Description of the task =
Transcribe the data below verbatim from the line with "be degraded; the" to the line with "(mode = ModeFail". Include both of those lines.

[Records from a collection]
::::::::::

(* ===== verification/Bus.v ===== *)
(** * [internal/bus]: the bus contract, capabilities and the missing-capability policy

    Start positions, consumer names and errors (bus.go), capabilities (capabilities.go), the
    policy that resolves a configuration against them (policy.go), the driver registry
    (registry.go), and the [Bus] interface as a typeclass with the laws its documentation
    states.  Go's integer enumerations are [Z], so that undefined values exist.

    A [context.Context] is only consulted for its error: an operation takes the value
    [ctx.Err()] has at each point where the code reads it. *)

From S2P Require Import Prelude.
From S2P Require Import Errors.
From S2P Require Import GoText.
From S2P Require Import GoNum.
From S2P Require Import Event.

Local Open Scope Z_scope.

(** ** bus.go *)

Definition StartPosition : Set := Z.
Definition Earliest : StartPosition := 1.
Definition Now : StartPosition := 2.
Definition startEarliest : string := "earliest".
Definition startNow : string := "now".

Definition ParseStartPosition (s : string) : result StartPosition :=
  if String.eqb s startEarliest then Ok Earliest
  else if String.eqb s startNow then Ok Now
  else Err (errorf "start position must be earliest or now").

(** [fmt.Sprintf("%s(%d)", name, v)] *)
Definition enum_default (name : string) (v : Z) : string := name +:+ "(" +:+ format_int v +:+ ")".

Definition StartPosition_String (p : StartPosition) : string :=
  if p =? Earliest then startEarliest else if p =? Now then startNow else enum_default "StartPosition" p.

Definition StartPosition_valid (p : StartPosition) : bool := (p =? Earliest) || (p =? Now).

(** The character set of [consumerNamePattern]. *)
Definition consumer_char (c : ascii) : bool :=
  let b := byte_of c in
  ((65 <=? b) && (b <=? 90)) || ((97 <=? b) && (b <=? 122)) || ((48 <=? b) && (b <=? 57))
  || (b =? 95) || (b =? 45).

Definition ValidateConsumerName (name : string) : option error :=
  if bool_decide (name = "") then Some (EWrap "empty" (esent ErrInvalidConsumerName))
  else if negb (string_forall consumer_char name) then Some (EWrap "must match" (esent ErrInvalidConsumerName))
  else None.

(** ** capabilities.go *)

Definition RetentionKind : Set := Z.
Definition RetentionNone : RetentionKind := 0.
Definition RetentionTime : RetentionKind := 1.
Definition RetentionSize : RetentionKind := 2.
Definition RetentionUntilAcked : RetentionKind := 3.

Definition RetentionKind_String (r : RetentionKind) : string :=
  if r =? RetentionNone then "none" else if r =? RetentionTime then "time"
  else if r =? RetentionSize then "size" else if r =? RetentionUntilAcked then "until_acked"
  else enum_default "RetentionKind" r.

Record Capabilities := mkCapabilities {
  DurablePublish : bool; DurableConsumers : bool; FanOut : bool; HistoricalReplay : bool;
  Deduplicates : bool; ReportsLag : bool; Retention : RetentionKind }.

(** ** policy.go *)

Definition Mode : Set := Z.
Definition ModeFail : Mode := 1.
Definition ModeDegrade : Mode := 2.
Definition OnMissingCapabilityFail : string := "fail".
Definition OnMissingCapabilityDegrade : string := "degrade".

Definition ParseMode (s : string) : result Mode :=
  if String.eqb s OnMissingCapabilityFail then Ok ModeFail
  else if String.eqb s OnMissingCapabilityDegrade then Ok ModeDegrade
  else Err (errorf "on_missing_capability must be fail or degrade").

Definition Mode_String (m : Mode) : string :=
  if m =? ModeFail then OnMissingCapabilityFail
  else if m =? ModeDegrade then OnMissingCapabilityDegrade else enum_default "Mode" m.

Definition Severity : Set := Z.
Definition SeverityWarning : Severity := 1.
Definition SeverityInfo : Severity := 2.

Definition Severity_String (s : Severity) : string :=
  if s =? SeverityWarning then "warning" else if s =? SeverityInfo then "info" else enum_default "Severity" s.

Record Warning := mkWarning { w_Capability : string; w_Severity : Severity; w_Message : string }.

Definition checkMode (mode : Mode) : option error :=
  if (mode =? ModeFail) || (mode =? ModeDegrade) then None else Some (errorf "invalid policy mode").

Definition missing (capability : string) : error := EWrap capability (esent ErrMissingCapability).

Definition warn_durable_publish : Warning :=
  mkWarning "DurablePublish" SeverityWarning
    "2xx does not mean durable: events accepted from GitHub can be lost on restart, dev only".
Definition warn_replay : Warning :=
  mkWarning "HistoricalReplay" SeverityWarning
    "start_from: earliest downgraded to now: the bus keeps no history".
Definition warn_durable_consumers : Warning :=
  mkWarning "DurableConsumers" SeverityWarning
    "consumer positions are lost on restart: the sink starts over from its start position".
Definition warn_dedup : Warning :=
  mkWarning "Deduplicates" SeverityInfo
    "the bus does not collapse duplicate deliveries; sinks are idempotent through deterministic IDs".

Definition ResolveIngress (caps : Capabilities) (mode : Mode) : result (list Warning) :=
  match checkMode mode with
  | Some e => Err e
  | None =>
      if DurablePublish caps then Ok []
      else if mode =? ModeFail then Err (missing "DurablePublish")
      else Ok [warn_durable_publish]
  end.

Definition ResolveConsumer (caps : Capabilities) (requested : StartPosition) (mode : Mode)
    : result (StartPosition * list Warning) :=
  match checkMode mode with
  | Some e => Err e
  | None =>
      if negb (StartPosition_valid requested) then Err (errorf "invalid start position") else
      if negb (FanOut caps) then Err (missing "FanOut") else
      let replay := (requested =? Earliest) && negb (HistoricalReplay caps) in
      if replay && (mode =? ModeFail) then Err (missing "HistoricalReplay") else
      let effective := if replay then Now else requested in
      let warnings := ((if replay then [warn_replay] else [])
        ++ (if negb (DurableConsumers caps) then [warn_durable_consumers] else [])
        ++ (if negb (Deduplicates caps) then [warn_dedup] else []))%list in
      Ok (effective, warnings)
  end.

(** ** registry.go

    A driver is a factory; [D] is what it needs besides its block ([B]).  [Register]
    panics on a misuse: [None]. *)

Section Registry.
Context {D B : Type}.

(** [Driver]: the factory and the describer, either of which may be nil. *)
Record Driver := mkDriver { d_Factory : option (string → string → result B); d_Describer : option D }.

Definition Registry_Register (r : gmap string Driver) (name : string) (d : Driver) : option (gmap string Driver) :=
  if bool_decide (name = "") then None
  else match d_Factory d, d_Describer d with
       | Some _, Some _ => match r !! name with Some _ => None | None => Some (<[name := d]> r) end
       | _, _ => None
       end.

Definition Registry_Names (r : gmap string Driver) : gset string := dom r.

Definition Registry_Describers (r : gmap string Driver) : gmap string D := omap d_Describer r.

(** [Open]: [block] is the driver's configuration block. *)
Definition Registry_Open (r : gmap string Driver) (driver topic : string) (blocks : string → string) : result B :=
  if bool_decide (driver = "") then Err (errorf "bus.driver is required")
  else if bool_decide (topic = "") then Err (errorf "bus.topic is required")
  else match r !! driver with
       | None => Err (errorf "unknown bus driver")
       | Some d =>
           match d_Factory d with
           | None => Err (errorf "nil factory")
           | Some f => match f (blocks driver) topic with Ok b => Ok b | Err e => Err (EWrap "open bus" e) end
           end
       end.
End Registry.
Arguments Driver : clear implicits.

(** ** The [Bus] interface *)

Class Bus (S Sub : Type) := {
  bus_topic : S → string;
  bus_capabilities : S → Capabilities;
  bus_closed : S → bool;
  bus_publish : S → option error → option Message → S * option error;
  bus_subscribe : S → option error → string → StartPosition → result Sub;
  bus_close : S → S * option error }.

(** What bus.go documents of every implementation, for messages that have a UUID and start
    positions that are one of the two; and that a driver declares its capabilities once. *)
Class BusLaws (S Sub : Type) `{Bus S Sub} : Prop := {
  publish_after_close s m :
    bus_closed s = true → m_UUID m ≠ "" → bus_publish s None (Some m) = (s, Some (esent ErrClosed));
  subscribe_after_close s name start :
    bus_closed s = true → ValidateConsumerName name = None → StartPosition_valid start = true →
    bus_subscribe s None name start = Err (esent ErrClosed);
  subscribe_name s ctx name start e :
    ValidateConsumerName name = Some e →
    ∃ e', bus_subscribe s ctx name start = Err e' ∧ errors_is e' ErrInvalidConsumerName = true;
  publish_ctx s e m : m_UUID m ≠ "" → bus_publish s (Some e) (Some m) = (s, Some e);
  close_closes s : bus_closed (fst (bus_close s)) = true;
  close_idempotent s : bus_closed s = true → bus_close s = (s, None);
  publish_topic s ctx m : bus_topic (fst (bus_publish s ctx m)) = bus_topic s;
  publish_capabilities s ctx m : bus_capabilities (fst (bus_publish s ctx m)) = bus_capabilities s }.

(** ** Properties *)

Lemma ValidateConsumerName_spec name :
  ValidateConsumerName name = None ↔ name ≠ "" ∧ string_forall consumer_char name = true.
Proof.
  unfold ValidateConsumerName. case_bool_decide; [split; [done|naive_solver]|].
  destruct (string_forall _ _); simpl; naive_solver.
Qed.

Lemma ValidateConsumerName_err name e :
  ValidateConsumerName name = Some e → errors_is e ErrInvalidConsumerName = true.
Proof. unfold ValidateConsumerName. break; done. Qed.

(** The consumer policy as its documentation promises.  A consumer is created exactly
    when the mode and position are valid, the bus fans out, and history is available or may
    be degraded; the effective position is the requested one except for "earliest" on a bus
    without history, which becomes "now"; each lost guarantee is reported by exactly its
    warning; a refusal for a missing capability says so. *)
Lemma ResolveConsumer_spec caps requested mode :
  let degraded := (requested =? Earliest) && negb (HistoricalReplay caps) in
  (mode = ModeFail ∨ mode = ModeDegrade) → (requested = Earliest ∨ requested = Now) →
  (FanOut caps = true ∧ (degraded = true → mode = ModeDegrade) →
     ∃ ws, ResolveConsumer caps requested mode = Ok (if degraded then Now else requested, ws) ∧
       (warn_replay ∈ ws ↔ degraded = true) ∧
       (warn_durable_consumers ∈ ws ↔ DurableConsumers caps = false) ∧
       (warn_dedup ∈ ws ↔ Deduplicates caps = false)) ∧
  (¬ (FanOut caps = true ∧ (degraded = true → mode = ModeDegrade)) →
     ∃ e, ResolveConsumer caps requested mode = Err e ∧ errors_is e ErrMissingCapability = true).
Proof.
  intros degraded Hm Hr. unfold ResolveConsumer, checkMode, StartPosition_valid.
  assert ((mode =? ModeFail) || (mode =? ModeDegrade) = true) as -> by (destruct Hm as [-> | ->]; done).
  assert ((requested =? Earliest) || (requested =? Now) = true) as -> by (destruct Hr as [-> | ->]; done).
  fold degraded. cbv zeta. cbn [negb].
  destruct (FanOut caps) eqn:EF; cbn [negb]; [|split; [by intros [? _]|intros _; by eexists]].
  destruct (degraded && (mode =? ModeFail)) eqn:ED.
  - split; [|intros _; by eexists]. intros [_ Hd]. apply andb_true_iff in ED as [-> Hf].
    specialize (Hd eq_refl). rewrite Hd in Hf. done.
  - split.
    + intros _. eexists. split; [done|].
      destruct degraded, (DurableConsumers caps), (Deduplicates caps); cbn [negb app];
        rewrite ?elem_of_cons, ?elem_of_nil; split_and!; split; intros Hw; try done;
        intuition discriminate.
    + intros Hn. exfalso. apply Hn. split; [done|]. intros ->. destruct Hm as [->| ->]; [|done].
      done.
Qed.

Definition ex_caps : Capabilities := mkCapabilities false false true false false false RetentionNone.

Lemma ResolveConsumer_spec_witness :
  ∃ ws, ResolveConsumer ex_caps Earliest ModeDegrade = Ok (Now, ws) ∧ warn_replay ∈ ws.
Proof.
  destruct (ResolveConsumer_spec ex_caps Earliest ModeDegrade (or_intror eq_refl) (or_introl eq_refl)) as [H _].
  destruct H as (ws & H1 & H2 & _); [split; reflexivity|]. exists ws. split; [exact H1|]. apply H2. reflexivity.
Defined.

::::::::::

Task answer =
    be degraded; the effective position is the requested one except for "earliest" on a bus
    without history, which becomes "now"; each lost guarantee is reported by exactly its
    warning; a refusal for a missing capability says so. *)
Lemma ResolveConsumer_spec caps requested mode :
  let degraded := (requested =? Earliest) && negb (HistoricalReplay caps) in
  (mode = ModeFail ∨ mode = ModeDegrade) → (requested = Earliest ∨ requested = Now) →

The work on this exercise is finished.